But realistically it's not going to is it? Broken Britain.
I suspect that that's some of the attraction to the "build the base" groups for DW.

I agree with an IWCA type approach, but my fear is that right now there'd be a real danger it'd be dragged into IDProle stuff. Would need a strong core to resist getting dragged into the culture wars.
 
I agree with an IWCA type approach, but my fear is that right now there'd be a real danger it'd be dragged into IDProle stuff. Would need a strong core to resist getting dragged into the culture wars.

The IWCA were miles ahead of the game in identifying and tracing the retreat/intellectual and political collapse of the left away from even a professed interest in class politics and into participation in identity politics. It's also worth remembering that the 'IWCA type approach' was based on listening and supporting communities to tackle the issues that mattered to them, rather than grandstanding over issues where an impact couldn't be made.
 
Sort of - they did a good job of catching elements of party centrism embracing multiculturalism as a weapon and the way that acted to undermine class unity but they were also quite prone to retreating back into social conservativism and the myth of a class unity that just kind of ignores intersections of oppression, which isn't really an answer.
 
Wasn't Mick Lynch talking about the need for any party of the left to be backed by unions? Sounds sensible anyway.

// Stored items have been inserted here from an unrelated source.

(* ===== verification/Slice.v ===== *)
(** * Slices (src/common/slice.c)

    A slice is a view [(ptr, len)] of a buffer; the model carries the bytes it views.
    [ntc_slice_trim] keeps the source's two index loops. *)
From S2P Require Import Prelude.

Abbreviation ntc_slice := bytes.

(** slice.c:5-7 [ntc_slice_cstr] *)
Definition ntc_slice_cstr (s : bytes) : ntc_slice := cstr s.

(** slice.c:13-17 [ntc_slice_eq] *)
Definition ntc_slice_eq (a b : ntc_slice) : bool :=
  if negb (length a =? length b)%nat then false
  else if (length a =? 0)%nat then true
  else memeq a b.

(** slice.c:19-21 [ntc_slice_eq_cstr] *)
Definition ntc_slice_eq_cstr (a : ntc_slice) (s : bytes) : bool := ntc_slice_eq a (ntc_slice_cstr s).

(** slice.c:23-27 [ntc_slice_starts_with] *)
Definition ntc_slice_starts_with (a prefix : ntc_slice) : bool :=
  if (length a <? length prefix)%nat then false
  else if (length prefix =? 0)%nat then true
  else memeq (take (length prefix) a) prefix.

(** slice.c:29-31 [is_space] *)
Definition is_space (c : Z) : bool :=
  ((c =? 32) || (c =? 9) || (c =? 13) || (c =? 10) || (c =? 12) || (c =? 11))%Z.

(** slice.c:35 [ntc_slice_trim, first loop] *)
Fixpoint trim_start (fuel : nat) (s : ntc_slice) (start stop : nat) : option nat :=
  match fuel with
  | O => None
  | S f =>
      if (start <? stop)%nat then
        c ← s !! start;
        if is_space c then trim_start f s (S start) stop else Some start
      else Some start
  end.

(** slice.c:36 [ntc_slice_trim, second loop] *)
Fixpoint trim_end (fuel : nat) (s : ntc_slice) (start stop : nat) : option nat :=
  match fuel with
  | O => None
  | S f =>
      if (start <? stop)%nat then
        c ← s !! (stop - 1);
        if is_space c then trim_end f s start (stop - 1) else Some stop
      else Some stop
  end.

(** slice.c:33-38 [ntc_slice_trim] *)
Definition ntc_slice_trim (s : ntc_slice) : option ntc_slice :=
  start ← trim_start (S (length s)) s 0 (length s);
  stop ← trim_end (S (length s)) s start (length s);
  mem_range s start (stop - start).

(** ** Lemmas *)

Lemma ntc_slice_eq_true a b : ntc_slice_eq a b = true <-> a = b.
Proof.
  unfold ntc_slice_eq.
  destruct (Nat.eqb_spec (length a) (length b)) as [E|E]; simpl.
  - destruct (Nat.eqb_spec (length a) 0) as [E0|E0]; [|apply memeq_true].
    rewrite E0 in E. apply nil_length_inv in E0. symmetry in E. apply nil_length_inv in E.
    by subst.
  - split; [done|]. by intros ->.
Qed.

Lemma ntc_slice_eqP a b : reflect (a = b) (ntc_slice_eq a b).
Proof. apply iff_reflect. symmetry. apply ntc_slice_eq_true. Qed.

Lemma ntc_slice_eq_refl a : ntc_slice_eq a a = true.
Proof. by apply ntc_slice_eq_true. Qed.

Lemma ntc_slice_starts_with_true a p :
  ntc_slice_starts_with a p = true <-> exists rest, a = p ++ rest.
Proof.
  unfold ntc_slice_starts_with. destruct (Nat.ltb_spec (length a) (length p)).
  - split; [done|]. intros [r ->]. rewrite length_app in *. lia.
  - destruct (Nat.eqb_spec (length p) 0) as [E|E].
    + apply nil_length_inv in E as ->. split; [by exists a|done].
    + rewrite memeq_true. split.
      * intros E2. exists (drop (length p) a). by rewrite <- E2 at 1; rewrite take_drop.
      * intros [r ->]. by rewrite take_app_length.
Qed.

(** The loops: everything skipped is white space, and they stop at a byte that is not. *)
Lemma trim_start_spec fuel s start stop :
  stop <= length s -> stop - start < fuel -> start <= stop ->
  exists k, trim_start fuel s start stop = Some k /\ start <= k <= stop /\
    Forall is_space (take (k - start) (drop start s)) /\
    (k < stop -> exists c, s !! k = Some c /\ is_space c = false).
Proof.
  revert start. induction fuel as [|f IH]; intros start Hl Hf Hle; [lia|]. simpl.
  destruct (Nat.ltb_spec start stop) as [Hlt|Hge].
  - destruct (lookup_lt_is_Some_2 s start) as [c Hc]; [lia|]. rewrite Hc. simpl.
    destruct (is_space c) eqn:Es.
    + destruct (IH (S start)) as (k & -> & Hk & Hsp & Hns); [lia..|].
      exists k. split_and!; [done|lia|lia| |done].
      rewrite (drop_S _ c) by done. replace (k - start) with (S (k - S start)) by lia. simpl.
      constructor; [by rewrite Es|done].
    + exists start. rewrite Nat.sub_diag. simpl. split_and!; [done|lia|lia|constructor|].
      intros _. by exists c.
  - exists start. rewrite Nat.sub_diag. simpl. split_and!; [done|lia|lia|constructor|lia].
Qed.

Lemma trim_end_spec fuel s start stop :
  stop <= length s -> stop - start < fuel -> start <= stop ->
  exists k, trim_end fuel s start stop = Some k /\ start <= k <= stop /\
    Forall is_space (take (stop - k) (drop k s)) /\
    (start < k -> exists c, s !! (k - 1) = Some c /\ is_space c = false).
Proof.
  revert stop. induction fuel as [|f IH]; intros stop Hl Hf Hle; [lia|]. simpl.
  destruct (Nat.ltb_spec start stop) as [Hlt|Hge].
  - destruct (lookup_lt_is_Some_2 s (stop - 1)) as [c Hc]; [lia|]. rewrite Hc. simpl.
    destruct (is_space c) eqn:Es.
    + destruct (IH (stop - 1)) as (k & -> & Hk & Hsp & Hns); [lia..|].
      exists k. split_and!; [done|lia|lia| |done].
      replace (stop - k) with (S (stop - 1 - k)) by lia.
      rewrite (take_S_r _ _ c).
      * apply Forall_app_2; [done|]. by constructor; [rewrite Es|constructor].
      * rewrite lookup_drop, <- Hc. f_equal. lia.
    + exists stop. rewrite Nat.sub_diag. simpl. split_and!; [done|lia|lia|constructor|].
      intros _. by exists c.
  - exists stop. rewrite Nat.sub_diag. simpl. split_and!; [done|lia|lia|constructor|lia].
Qed.

(** A trimmed slice: total, and the input is the result between two runs of white space;
    the result neither starts nor ends with one. *)
Lemma ntc_slice_trim_spec s :
  exists r, ntc_slice_trim s = Some r /\
    (exists pre post, s = pre ++ r ++ post /\ Forall is_space pre /\ Forall is_space post) /\
    (forall c, r !! 0 = Some c -> is_space c = false) /\
    (forall c, r !! (length r - 1) = Some c -> is_space c = false).
Proof.
  unfold ntc_slice_trim.
  destruct (trim_start_spec (S (length s)) s 0 (length s)) as (i & -> & Hi & Hpre & Hi'); [lia..|].
  destruct (trim_end_spec (S (length s)) s i (length s)) as (j & Hj & Hij & Hpost & Hj'); [lia..|].
  bind. rewrite Hj. bind. rewrite mem_range_Some by lia.
  eexists; split; [done|]. split_and!.
  - exists (take i s), (drop j s). split_and!.
    + rewrite <- (take_drop i s) at 1. f_equal.
      rewrite <- (take_drop (j - i) (drop i s)) at 1. f_equal.
      rewrite drop_drop. f_equal. lia.
    + rewrite drop_0, Nat.sub_0_r in Hpre. done.
    + rewrite take_ge in Hpost; [done|]. rewrite length_drop. lia.
  - intros c Hc. apply lookup_take_Some in Hc as [Hc Hlt]. rewrite lookup_drop in Hc.
    destruct Hi' as (c' & Hc' & Hs); [lia|]. rewrite Nat.add_0_r in Hc. by simplify_eq.
  - intros c Hc. apply lookup_take_Some in Hc as [Hc Hlt]. rewrite lookup_drop in Hc.
    rewrite length_take, length_drop in *.
    destruct Hj' as (c' & Hc' & Hs); [lia|].
    replace (i + _) with (j - 1) in Hc by lia. by simplify_eq.
Qed.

Eta: I'd like to see it based on the 2017 labour manifesto as something actually attainable, but that's probably just me :(
 
Trouble is how much actual union power could be brought to bear for a socialist-aligned party? Unite is tied to Labour for the foreseeable, Unison and PCS wouldn't be interested, GMB would laugh at the idea. The best candidate backers are probably the rail unions, BFAWU and maybe a handful of littles, which wouldn't be easy to recruit (low impact for high price) and wouldn't be enough to do anything serious anyway. This ain't the old days, the unions aren't all that red.
 
It's also worth remembering that the 'IWCA type approach' was based on listening and supporting communities to tackle the issues that mattered to them, rather than grandstanding over issues where an impact couldn't be made.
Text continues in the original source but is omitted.